* Work to be completed *
Set down the lines of the data exactly, starting at the first and stopping after the line containing "<-> h' ∈ map fst".

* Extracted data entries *
(** A hash gets an owner. *)
Lemma hashed_put O O' s s' o h spi :
  hashed O s -> find_hash h (row (init_hashes_table s) (hash_row h)) = None ->
  init_hashes_table s' = <[hash_row h := (h, spi) :: row (init_hashes_table s) (hash_row h)]> (init_hashes_table s) ->
  (forall o' h', O' o' h' <-> o' = o /\ h' = h \/ O o' h') -> hashed O' s'.
Proof.
  intros [A B C] F%find_hash_none E I. assert (N : forall o', ~ O o' h) by (intros o' X; apply F, B; by exists o').
  constructor.
  - intros r. rewrite E, row_insert. case_decide; [|apply A]. cbn. constructor; [done|apply A].
  - intros h'. rewrite E, row_insert. setoid_rewrite I. destruct (decide (h' = h)) as [->|D].
    + rewrite decide_True by done. cbn. split; [intros _; exists o; by left|by left].
    + assert (X : h' ∈ map fst (if decide (hash_row h' = hash_row h) then (h, spi) :: row (init_hashes_table s) (hash_row h) else row (init_hashes_table s) (hash_row h'))
        <-> h' ∈ map fst (row (init_hashes_table s) (hash_row h'))).
      { case_decide as D'; [|done]. cbn. rewrite elem_of_cons, D'. naive_solver. }
      rewrite X, B. naive_solver.
  - intros o1 o2 h' [[-> ->]|X]%I [[-> H2]|Y]%I; try done.
    + by apply N in Y.
    + subst. by apply N in X.
    + by eapply C.
Qed.
Definition transform_encodings_v2 : list encoding_rule :=
  [Rule U_INT_8 "next_payload"; Rule RESERVED_BYTE "reserved[0]";
   Rule PAYLOAD_LENGTH "transform_length"; Rule U_INT_8 "transform_ton";
   Rule RESERVED_BYTE "reserved[1]"; Rule U_INT_16 "transform_id_v2";
   Rule (PAYLOAD_LIST PLV2_TRANSFORM_ATTRIBUTE) "attributes"].
Definition transform_encodings_v1 : list encoding_rule :=
  [Rule U_INT_8 "next_payload"; Rule RESERVED_BYTE "reserved[0]";
   Rule PAYLOAD_LENGTH "transform_length"; Rule U_INT_8 "transform_ton";
   Rule U_INT_8 "transform_id_v1"; Rule RESERVED_BYTE "reserved[1]";
   Rule RESERVED_BYTE "reserved[2]";
   Rule (PAYLOAD_LIST PLV1_TRANSFORM_ATTRIBUTE) "attributes"].

Definition attribute_encodings : list encoding_rule :=
  [Rule ATTRIBUTE_FORMAT "attribute_format"; Rule ATTRIBUTE_TYPE "attribute_type";
   Rule ATTRIBUTE_LENGTH_OR_VALUE "attribute_length_or_value";
   Rule ATTRIBUTE_VALUE "attribute_value"].

Definition nonce_encodings := generic_header seven_reserved ++ [Rule CHUNK_DATA "nonce"].

Definition id_encodings_v2 : list encoding_rule :=
  generic_header seven_reserved_bit ++
  [Rule U_INT_8 "id_type"; Rule RESERVED_BYTE "reserved_byte[0]";
   Rule RESERVED_BYTE "reserved_byte[1]"; Rule RESERVED_BYTE "reserved_byte[2]";
   Rule CHUNK_DATA "id_data"].
Definition id_encodings_v1 : list encoding_rule :=
  [Rule U_INT_8 "next_payload"; Rule RESERVED_BYTE "reserved_byte[0]";
   Rule PAYLOAD_LENGTH "payload_length"; Rule U_INT_8 "id_type"; Rule U_INT_8 "protocol_id";
   Rule U_INT_16 "port"; Rule CHUNK_DATA "id_data"].

Definition auth_encodings : list encoding_rule :=
  generic_header seven_reserved_bit ++
  [Rule U_INT_8 "auth_method"; Rule RESERVED_BYTE "reserved_byte[0]";
   Rule RESERVED_BYTE "reserved_byte[1]"; Rule RESERVED_BYTE "reserved_byte[2]";
   Rule CHUNK_DATA "auth_data"].

Definition cert_encodings : list encoding_rule :=
  generic_header seven_reserved ++ [Rule U_INT_8 "encoding"; Rule CHUNK_DATA "data"].
Definition certreq_encodings : list encoding_rule :=
  generic_header seven_reserved ++ [Rule U_INT_8 "encoding"; Rule CHUNK_DATA "data"].

Definition ts_substructure_encodings : list encoding_rule :=
  [Rule TS_TYPE "ts_type"; Rule U_INT_8 "ip_protocol_id"; Rule PAYLOAD_LENGTH "payload_length";
   Rule U_INT_16 "start_port"; Rule U_INT_16 "end_port";
   Rule ADDRESS "starting_address"; Rule ADDRESS "ending_address"].
Definition ts_encodings : list encoding_rule :=
  generic_header seven_reserved_bit ++
  [Rule U_INT_8 "ts_num"; Rule RESERVED_BYTE "reserved_byte[0]";
   Rule RESERVED_BYTE "reserved_byte[1]"; Rule RESERVED_BYTE "reserved_byte[2]";
   Rule (PAYLOAD_LIST PLV2_TRAFFIC_SELECTOR_SUBSTRUCTURE) "substrs"].
Lemma check_proposal_typed this this' : typed this -> forgets_integrity this = false ->
  check_proposal this = Some this' -> typed this'.
Proof.
  intros Ht. unfold forgets_integrity, check_proposal.
  assert (typed (remove_transform PSEUDO_RANDOM_FUNCTION this)
    /\ protocol (remove_transform PSEUDO_RANDOM_FUNCTION this) = protocol this
    /\ forall u, create_enumerator (remove_transform PSEUDO_RANDOM_FUNCTION this) u
                 = if u =? PSEUDO_RANDOM_FUNCTION then [] else create_enumerator this u)
    as (T1 & P1 & A1) by (by apply remove_transform_kept).
  assert (forall c, typed c -> typed (if ((protocol c =? PROTO_AH) || (protocol c =? PROTO_ESP))
      && lacks c EXTENDED_SEQUENCE_NUMBERS
    then add_algorithm EXTENDED_SEQUENCE_NUMBERS NO_EXT_SEQ_NUMBERS 0 c else c)) as Last.
  { intros c Hc. case_match; [by apply add_algorithm_typed|done]. }
  destruct (protocol this =? PROTO_IKE) eqn:PI; cbn [orb negb].
  - intros _. destruct (check_ike this) as [c|] eqn:C; [|done].
    destruct (check_ike_kept this c Ht C) as (T & P & _). cbn [mbind option_bind].
    rewrite P, PI. cbn [orb]. destruct (check_encryption c) as [d|] eqn:D; [|done].
    intros [= <-]. apply Last. by apply (encryption_checked c d).
  - cbn [mbind option_bind]. rewrite P1, PI. cbn [orb].
    destruct (protocol this =? PROTO_ESP) eqn:PE; cbn [negb].
    + intros _. destruct (check_encryption _) as [d|] eqn:D; [|done]. intros [= <-]. apply Last.
      by apply (encryption_checked _ d T1).
    + destruct (check_integrity _) as [d|] eqn:D; [|done]. intros Hg [= <-]. apply Last.
      apply (integrity_checked _ d T1); [|done]. intros X.
      cbn [andb] in Hg.
      assert (lacks (remove_transform PSEUDO_RANDOM_FUNCTION this) INTEGRITY_ALGORITHM
              = lacks this INTEGRITY_ALGORITHM) as -> by (unfold lacks, get_algorithm; by rewrite A1).
      destruct (lacks this INTEGRITY_ALGORITHM); [|done]. rewrite andb_true_r in Hg.
      rewrite <- Hg. symmetry. apply existsb_exists in X as (e & He & X). apply existsb_exists.
      exists e. split; [|done]. apply list_elem_of_In in He. apply list_elem_of_In.
      unfold remove_transform in He.
      destruct (remove_type_spec PSEUDO_RANDOM_FUNCTION (with_transforms
        (List.filter (fun e => negb (entry_type e =? PSEUDO_RANDOM_FUNCTION)) (transforms this)) this)
        (typed_set _ Ht)) as (_ & _ & Tr & _).
      rewrite Tr in He. by apply elem_of_filter_bool in He as [He _].
Qed.
(* ===== verification/Generator.v ===== *)
(** The generator of IKE messages: libcharon/encoding/generator.c. It writes payloads by
    their encoding rules to a buffer that grows; the bytes nothing was written to are
    those of [heap]. *)

From Stdlib Require Import Strings.String.
From stdpp Require Import gmap strings.
From S2P Require Import Prelude Payloads Parser.
#[local] Open Scope Z_scope.

Definition GENERATOR_DATA_BUFFER_SIZE : Z := 500.
Definition GENERATOR_DATA_BUFFER_INCREASE_VALUE : Z := 500.

Record generator := Generator {
  buffer : chunk;                  (** all that is allocated, so [roof_position] is its end *)
  out_position : Z;                (** from the start of the buffer *)
  current_bit : Z;
  data_struct : payload;           (** what is generated, as last set *)
  header_length_offset : Z;
  gen_attribute_format : Z;
  gen_attribute_length : Z;
}.

Definition set_buffer (b : chunk) (this : generator) : generator :=
  Generator b (out_position this) (current_bit this) (data_struct this)
    (header_length_offset this) (gen_attribute_format this) (gen_attribute_length this).
Definition set_out (pos bit : Z) (this : generator) : generator :=
  Generator (buffer this) pos bit (data_struct this)
    (header_length_offset this) (gen_attribute_format this) (gen_attribute_length this).
Definition set_data_struct (p : payload) (this : generator) : generator :=
  Generator (buffer this) (out_position this) (current_bit this) p
    (header_length_offset this) (gen_attribute_format this) (gen_attribute_length this).
Definition set_header_length_offset (o : Z) (this : generator) : generator :=
  Generator (buffer this) (out_position this) (current_bit this) (data_struct this)
    o (gen_attribute_format this) (gen_attribute_length this).
Definition set_gen_attribute_format (v : Z) (this : generator) : generator :=
  Generator (buffer this) (out_position this) (current_bit this) (data_struct this)
    (header_length_offset this) v (gen_attribute_length this).
Definition set_gen_attribute_length (v : Z) (this : generator) : generator :=
  Generator (buffer this) (out_position this) (current_bit this) (data_struct this)
    (header_length_offset this) (gen_attribute_format this) v.

Section Generator.

(** What [malloc] and [realloc] leave at an offset of the buffer. *)
Variable heap : Z -> Z.

Definition fresh (from n : Z) : chunk := (fun i => u8 (heap i)) <$> seqZ from n.

Definition generator_create : generator :=
  Generator (fresh 0 GENERATOR_DATA_BUFFER_SIZE) 0 0 (zeroed C_UNKNOWN 0) 0 0 0.

Definition get_size (this : generator) : Z := len (buffer this).
Definition get_space (this : generator) : Z := len (buffer this) - out_position this.
Definition get_offset (this : generator) : Z := out_position this.

(** Each turn adds 4000 bits. *)
Fixpoint make_space_loop (fuel : nat) (this : generator) (bits : Z) : result generator :=
  if get_space this * 8 - current_bit this <? bits then
    match fuel with
    | O => Exhausted
    | S fuel =>
        let new := fresh (get_size this) GENERATOR_DATA_BUFFER_INCREASE_VALUE in
        make_space_loop fuel (set_buffer (buffer this ++ new) this) bits
    end
  else Ok this.

Definition make_space_available (this : generator) (bits : Z) : result generator :=
  make_space_loop (S (Z.to_nat bits)) this bits.

(** [*out_position] and an assignment to it. *)
Definition read_out (this : generator) : result Z :=
  match buffer this !! Z.to_nat (out_position this) with
  | Some b => Ok b
  | None => Outside
  end.
Definition write_out (b : Z) (this : generator) : result generator :=
  if out_position this <? len (buffer this)
  then Ok (set_buffer (<[Z.to_nat (out_position this) := u8 b]> (buffer this)) this)
  else Outside.
Definition advance (this : generator) : generator :=
  set_out (out_position this + 1) (current_bit this) this.

Fixpoint write_bytes_loop (c : chunk) (this : generator) : result generator :=
  match c with
  | [] => Ok this
  | b :: c => let* this := write_out b this in write_bytes_loop c (advance this)
  end.

Definition write_bytes_to_buffer (c : chunk) (this : generator) : result generator :=
  let* this := make_space_available this (len c * 8) in write_bytes_loop c this.

Definition number_of_bits (int_type : encoding_type) : option Z :=
  match int_type with
  | U_INT_4 => Some 4
  | TS_TYPE | RESERVED_BYTE | SPI_SIZE | U_INT_8 => Some 8
  | U_INT_16 | PAYLOAD_LENGTH | ATTRIBUTE_LENGTH => Some 16
  | U_INT_32 => Some 32
  | ATTRIBUTE_TYPE => Some 15
  | IKE_SPI => Some 64
  | _ => None
  end.

(** The second switch; [m] is the offset of the member. *)
Definition generate_int (int_type : encoding_type) (m : string) (this : generator)
    : result generator :=
  let v := num m (data_struct this) in
  match int_type with
  | U_INT_4 =>
      if current_bit this =? 0 then
        let* b := read_out this in
        let* this := write_out (Z.lor (u8 (Z.shiftl v 4)) (Z.land b 15)) this in
        Ok (set_out (out_position this) 4 this)
      else if current_bit this =? 4 then
        let* b := read_out this in
        let* this := write_out (Z.lor (Z.land b 240) (Z.land v 15)) this in
        Ok (set_out (out_position this + 1) 0 this)
      else Ok this
  | TS_TYPE | RESERVED_BYTE | SPI_SIZE | U_INT_8 =>
      let* this := write_out v this in Ok (advance this)
  | ATTRIBUTE_TYPE =>
      if negb (current_bit this =? 1) then Ok this
      else
        let* b := read_out this in
        let attribute_format_flag := Z.land b 128 in
        let val := Z.land v 32767 in
        let val := if negb (attribute_format_flag =? 0) then Z.lor val 32768 else val in
        let* this := write_bytes_to_buffer (be_bytes 2 val) this in
        Ok (set_out (out_position this) 0 this)
  | U_INT_16 | PAYLOAD_LENGTH | ATTRIBUTE_LENGTH => write_bytes_to_buffer (be_bytes 2 v) this
  | U_INT_32 => write_bytes_to_buffer (be_bytes 4 v) this
  | IKE_SPI => write_bytes_to_buffer (bytes m (data_struct this)) this
  | _ => Ok this
  end.

Definition generate_u_int_type (int_type : encoding_type) (m : string) (this : generator)
    : result generator :=
  match number_of_bits int_type with
  | None => Ok this
  | Some bits =>
      if (bits mod 8 =? 0) && negb (current_bit this =? 0) then Ok this
      else
        let* this := make_space_available this bits in generate_int int_type m this
  end.

Definition generate_flag (m : string) (this : generator) : result generator :=
  let flag_value := if negb (num m (data_struct this) =? 0) then 1 else 0 in
  let flag := u8 (Z.shiftl flag_value (7 - current_bit this)) in
  let* this := make_space_available this 1 in
  let* this := if current_bit this =? 0 then write_out 0 this else Ok this in
  let* b := read_out this in
  let* this := write_out (Z.lor b flag) this in
  let bit := current_bit this + 1 in
  Ok (if 8 <=? bit then set_out (out_position this + 1) (bit mod 8) this
      else set_out (out_position this) bit this).

Definition generate_from_chunk (m : string) (this : generator) : result generator :=
  if negb (current_bit this =? 0) then Ok this
  else write_bytes_to_buffer (bytes m (data_struct this)) this.

(** The generated bytes, and where the length of the header is to be written. *)
Definition get_chunk (this : generator) : chunk * Z :=
  (take (Z.to_nat (out_position this)) (buffer this), header_length_offset this).

Section GeneratePayload.

Variable generate_sub : payload -> generator -> result generator.

Fixpoint generate_list (es : list payload) (this : generator) : result generator :=
  match es with
  | [] => Ok this
  | e :: es => let* this := generate_sub e this in generate_list es this
  end.

(** The body of the loop. A list of a type that is not in the switch would end the
    function; as lists are last in their tables, going on is the same. *)
Definition generate_rule (r : encoding_rule) (this : generator) : result generator :=
  let m := offset r in
  match rule_type r with
  | U_INT_4 | U_INT_8 | U_INT_16 | U_INT_32 | PAYLOAD_LENGTH | IKE_SPI | RESERVED_BYTE
  | SPI_SIZE | TS_TYPE | ATTRIBUTE_TYPE | ATTRIBUTE_LENGTH =>
      generate_u_int_type (rule_type r) m this
  | RESERVED_BIT | FLAG => generate_flag m this
  | HEADER_LENGTH =>
      generate_u_int_type U_INT_32 m (set_header_length_offset (get_offset this) this)
  | ADDRESS | SPI | CHUNK_DATA | ENCRYPTED_DATA => generate_from_chunk m this
  | PAYLOAD_LIST t =>
      if is_list_type t then generate_list (elements (data_struct this)) this else Ok this
  | ATTRIBUTE_FORMAT =>
      let* this := generate_flag m this in
      Ok (set_gen_attribute_format (num m (data_struct this)) this)
  | ATTRIBUTE_LENGTH_OR_VALUE =>
      if negb (gen_attribute_format this =? 0) then generate_u_int_type U_INT_16 m this
      else
        let* this := generate_u_int_type U_INT_16 m this in
        Ok (set_gen_attribute_length (num m (data_struct this)) this)
  | ATTRIBUTE_VALUE =>
      if gen_attribute_format this =? 0 then generate_from_chunk m this else Ok this
  end.

Fixpoint generate_rules (rs : list encoding_rule) (this : generator) : result generator :=
  match rs with
  | [] => Ok this
  | r :: rs => let* this := generate_rule r this in generate_rules rs this
  end.

End GeneratePayload.

Fixpoint generate_payload (depth : nat) (p : payload) (this : generator) : result generator :=
  match depth with
  | O => Exhausted
  | S depth =>
      generate_rules (generate_payload depth) (get_encoding_rules p) (set_data_struct p this)
  end.

Definition generate (p : payload) (this : generator) : result generator :=
  generate_payload 4 p this.

End Generator.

* The answer *
(** A hash gets an owner. *)
Lemma hashed_put O O' s s' o h spi :
  hashed O s -> find_hash h (row (init_hashes_table s) (hash_row h)) = None ->
  init_hashes_table s' = <[hash_row h := (h, spi) :: row (init_hashes_table s) (hash_row h)]> (init_hashes_table s) ->
  (forall o' h', O' o' h' <-> o' = o /\ h' = h \/ O o' h') -> hashed O' s'.
Proof.
  intros [A B C] F%find_hash_none E I. assert (N : forall o', ~ O o' h) by (intros o' X; apply F, B; by exists o').
  constructor.
  - intros r. rewrite E, row_insert. case_decide; [|apply A]. cbn. constructor; [done|apply A].
  - intros h'. rewrite E, row_insert. setoid_rewrite I. destruct (decide (h' = h)) as [->|D].
    + rewrite decide_True by done. cbn. split; [intros _; exists o; by left|by left].
    + assert (X : h' ∈ map fst (if decide (hash_row h' = hash_row h) then (h, spi) :: row (init_hashes_table s) (hash_row h) else row (init_hashes_table s) (hash_row h'))
        <-> h' ∈ map fst (row (init_hashes_table s) (hash_row h'))).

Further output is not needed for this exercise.